LISTED RECORDS
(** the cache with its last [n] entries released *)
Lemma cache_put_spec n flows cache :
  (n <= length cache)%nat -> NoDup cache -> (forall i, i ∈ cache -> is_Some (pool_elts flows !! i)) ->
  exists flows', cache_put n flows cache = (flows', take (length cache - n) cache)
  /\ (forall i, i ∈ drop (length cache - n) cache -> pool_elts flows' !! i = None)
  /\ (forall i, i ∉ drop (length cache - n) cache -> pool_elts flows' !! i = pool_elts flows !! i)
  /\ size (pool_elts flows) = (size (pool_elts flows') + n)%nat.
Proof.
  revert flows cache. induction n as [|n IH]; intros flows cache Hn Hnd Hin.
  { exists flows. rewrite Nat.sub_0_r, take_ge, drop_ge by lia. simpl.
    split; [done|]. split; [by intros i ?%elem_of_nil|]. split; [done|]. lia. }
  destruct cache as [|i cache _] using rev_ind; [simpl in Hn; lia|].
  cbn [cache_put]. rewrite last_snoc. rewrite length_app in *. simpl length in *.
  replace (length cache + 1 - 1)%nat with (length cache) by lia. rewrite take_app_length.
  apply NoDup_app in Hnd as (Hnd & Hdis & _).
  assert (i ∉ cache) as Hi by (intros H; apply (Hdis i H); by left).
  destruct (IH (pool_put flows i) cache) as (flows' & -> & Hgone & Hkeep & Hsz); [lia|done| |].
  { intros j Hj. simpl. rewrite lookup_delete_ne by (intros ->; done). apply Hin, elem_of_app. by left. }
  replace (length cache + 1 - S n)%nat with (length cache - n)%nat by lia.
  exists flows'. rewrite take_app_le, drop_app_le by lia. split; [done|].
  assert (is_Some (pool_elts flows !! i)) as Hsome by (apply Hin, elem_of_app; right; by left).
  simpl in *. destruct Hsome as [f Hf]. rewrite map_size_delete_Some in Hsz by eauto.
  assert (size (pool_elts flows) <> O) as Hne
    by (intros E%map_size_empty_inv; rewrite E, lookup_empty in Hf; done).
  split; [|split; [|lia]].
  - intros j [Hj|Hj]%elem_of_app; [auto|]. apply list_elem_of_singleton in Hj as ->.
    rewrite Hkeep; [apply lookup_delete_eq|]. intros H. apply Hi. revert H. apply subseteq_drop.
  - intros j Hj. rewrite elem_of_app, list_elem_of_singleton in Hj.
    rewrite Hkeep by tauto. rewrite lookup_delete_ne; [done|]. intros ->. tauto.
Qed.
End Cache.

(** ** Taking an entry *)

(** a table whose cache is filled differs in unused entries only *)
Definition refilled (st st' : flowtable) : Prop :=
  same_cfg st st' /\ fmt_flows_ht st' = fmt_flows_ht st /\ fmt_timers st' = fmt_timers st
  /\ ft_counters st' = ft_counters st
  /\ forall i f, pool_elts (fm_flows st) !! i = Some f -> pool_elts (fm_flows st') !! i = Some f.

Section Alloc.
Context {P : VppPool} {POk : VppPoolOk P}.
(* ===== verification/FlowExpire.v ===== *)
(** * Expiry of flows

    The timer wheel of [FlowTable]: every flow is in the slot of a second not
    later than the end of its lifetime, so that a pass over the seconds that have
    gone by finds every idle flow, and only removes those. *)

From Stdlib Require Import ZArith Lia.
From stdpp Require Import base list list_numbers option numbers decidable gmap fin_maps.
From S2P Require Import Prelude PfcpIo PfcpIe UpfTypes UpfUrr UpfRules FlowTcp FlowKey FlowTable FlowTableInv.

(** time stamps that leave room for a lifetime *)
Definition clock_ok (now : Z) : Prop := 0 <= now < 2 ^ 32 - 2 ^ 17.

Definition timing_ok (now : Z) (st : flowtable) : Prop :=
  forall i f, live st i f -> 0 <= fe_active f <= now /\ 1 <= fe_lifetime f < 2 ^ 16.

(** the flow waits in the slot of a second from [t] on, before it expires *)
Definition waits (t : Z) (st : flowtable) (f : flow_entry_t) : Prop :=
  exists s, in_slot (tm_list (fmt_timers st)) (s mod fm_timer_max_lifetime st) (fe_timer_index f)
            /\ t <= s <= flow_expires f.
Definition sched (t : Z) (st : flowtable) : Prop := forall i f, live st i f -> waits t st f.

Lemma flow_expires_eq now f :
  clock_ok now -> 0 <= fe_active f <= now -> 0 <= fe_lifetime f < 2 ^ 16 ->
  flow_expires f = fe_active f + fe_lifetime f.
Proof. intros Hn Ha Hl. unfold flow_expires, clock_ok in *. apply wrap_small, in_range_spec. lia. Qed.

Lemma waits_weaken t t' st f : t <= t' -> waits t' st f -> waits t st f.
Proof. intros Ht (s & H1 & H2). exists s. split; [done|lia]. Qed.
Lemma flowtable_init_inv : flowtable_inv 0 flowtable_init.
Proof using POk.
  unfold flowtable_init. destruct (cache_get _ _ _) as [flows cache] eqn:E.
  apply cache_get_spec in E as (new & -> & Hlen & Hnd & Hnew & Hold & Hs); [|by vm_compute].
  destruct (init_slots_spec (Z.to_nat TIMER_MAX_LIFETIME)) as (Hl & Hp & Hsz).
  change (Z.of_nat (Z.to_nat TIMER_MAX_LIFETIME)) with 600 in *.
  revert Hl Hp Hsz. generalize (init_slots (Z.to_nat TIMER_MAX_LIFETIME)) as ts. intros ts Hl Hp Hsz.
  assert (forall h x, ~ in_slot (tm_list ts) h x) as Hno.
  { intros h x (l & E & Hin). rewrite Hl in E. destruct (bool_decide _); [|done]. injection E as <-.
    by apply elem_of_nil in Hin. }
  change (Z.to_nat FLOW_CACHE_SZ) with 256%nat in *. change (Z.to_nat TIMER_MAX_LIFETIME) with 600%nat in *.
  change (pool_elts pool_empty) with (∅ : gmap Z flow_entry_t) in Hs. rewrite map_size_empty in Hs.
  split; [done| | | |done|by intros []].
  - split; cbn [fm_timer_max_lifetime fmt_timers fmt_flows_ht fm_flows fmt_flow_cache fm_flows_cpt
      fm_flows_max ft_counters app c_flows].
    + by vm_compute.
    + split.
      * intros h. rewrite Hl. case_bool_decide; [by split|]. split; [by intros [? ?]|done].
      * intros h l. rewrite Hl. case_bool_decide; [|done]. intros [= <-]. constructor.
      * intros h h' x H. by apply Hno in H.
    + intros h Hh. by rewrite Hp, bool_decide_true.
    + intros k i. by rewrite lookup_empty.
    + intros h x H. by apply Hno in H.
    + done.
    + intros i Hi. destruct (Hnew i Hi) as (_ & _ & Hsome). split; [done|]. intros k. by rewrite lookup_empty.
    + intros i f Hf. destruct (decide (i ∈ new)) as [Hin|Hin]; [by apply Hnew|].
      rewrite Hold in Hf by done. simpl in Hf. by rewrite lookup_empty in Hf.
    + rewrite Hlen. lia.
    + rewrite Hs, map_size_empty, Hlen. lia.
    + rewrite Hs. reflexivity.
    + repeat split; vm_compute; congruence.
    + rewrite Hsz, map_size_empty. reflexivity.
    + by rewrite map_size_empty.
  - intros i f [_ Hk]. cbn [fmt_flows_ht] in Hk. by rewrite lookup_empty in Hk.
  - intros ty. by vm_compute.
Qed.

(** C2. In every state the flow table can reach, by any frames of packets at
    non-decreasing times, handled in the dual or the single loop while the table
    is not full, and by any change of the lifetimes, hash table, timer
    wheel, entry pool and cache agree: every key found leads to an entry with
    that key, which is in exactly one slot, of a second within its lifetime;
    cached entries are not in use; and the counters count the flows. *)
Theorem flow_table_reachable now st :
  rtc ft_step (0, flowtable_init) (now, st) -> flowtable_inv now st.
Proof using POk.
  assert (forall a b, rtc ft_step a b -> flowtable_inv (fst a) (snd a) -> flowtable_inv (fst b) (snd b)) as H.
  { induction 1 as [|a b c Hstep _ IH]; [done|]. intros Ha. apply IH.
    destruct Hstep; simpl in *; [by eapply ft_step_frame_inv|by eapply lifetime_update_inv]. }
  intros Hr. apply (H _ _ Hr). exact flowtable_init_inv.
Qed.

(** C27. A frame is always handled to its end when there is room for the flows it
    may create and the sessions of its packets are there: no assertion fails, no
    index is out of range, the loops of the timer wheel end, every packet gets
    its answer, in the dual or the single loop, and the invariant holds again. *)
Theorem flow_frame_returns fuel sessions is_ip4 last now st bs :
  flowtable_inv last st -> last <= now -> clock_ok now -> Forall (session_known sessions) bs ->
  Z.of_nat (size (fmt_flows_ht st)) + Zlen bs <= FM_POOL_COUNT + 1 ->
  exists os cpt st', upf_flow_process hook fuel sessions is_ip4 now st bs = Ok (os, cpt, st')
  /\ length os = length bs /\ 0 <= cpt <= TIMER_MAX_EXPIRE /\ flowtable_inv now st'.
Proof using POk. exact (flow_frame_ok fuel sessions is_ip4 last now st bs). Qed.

EXERCISE DESCRIPTION
Please make an exact copy of the lines above from the line with "fm_flows_max ft_counters app c_flows]." through the line with "is not full, and", both ends included.

WRITTEN RESPONSE
      fm_flows_max ft_counters app c_flows].
    + by vm_compute.
    + split.
      * intros h. rewrite Hl. case_bool_decide; [by split|]. split; [by intros [? ?]|done].
      * intros h l. rewrite Hl. case_bool_decide; [|done]. intros [= <-]. constructor.
      * intros h h' x H. by apply Hno in H.
    + intros h Hh. by rewrite Hp, bool_decide_true.
    + intros k i. by rewrite lookup_empty.
    + intros h x H. by apply Hno in H.
    + done.
    + intros i Hi. destruct (Hnew i Hi) as (_ & _ & Hsome). split; [done|]. intros k. by rewrite lookup_empty.
    + intros i f Hf. destruct (decide (i ∈ new)) as [Hin|Hin]; [by apply Hnew|].
      rewrite Hold in Hf by done. simpl in Hf. by rewrite lookup_empty in Hf.
    + rewrite Hlen. lia.
    + rewrite Hs, map_size_empty, Hlen. lia.
    + rewrite Hs. reflexivity.
    + repeat split; vm_compute; congruence.
    + rewrite Hsz, map_size_empty. reflexivity.
    + by rewrite map_size_empty.
  - intros i f [_ Hk]. cbn [fmt_flows_ht] in Hk. by rewrite lookup_empty in Hk.
  - intros ty. by vm_compute.
Qed.

(** C2. In every state the flow table can reach, by any frames of packets at
    non-decreasing times, handled in the dual or the single loop while the table
    is not full, and by any change of the lifetimes, hash table, timer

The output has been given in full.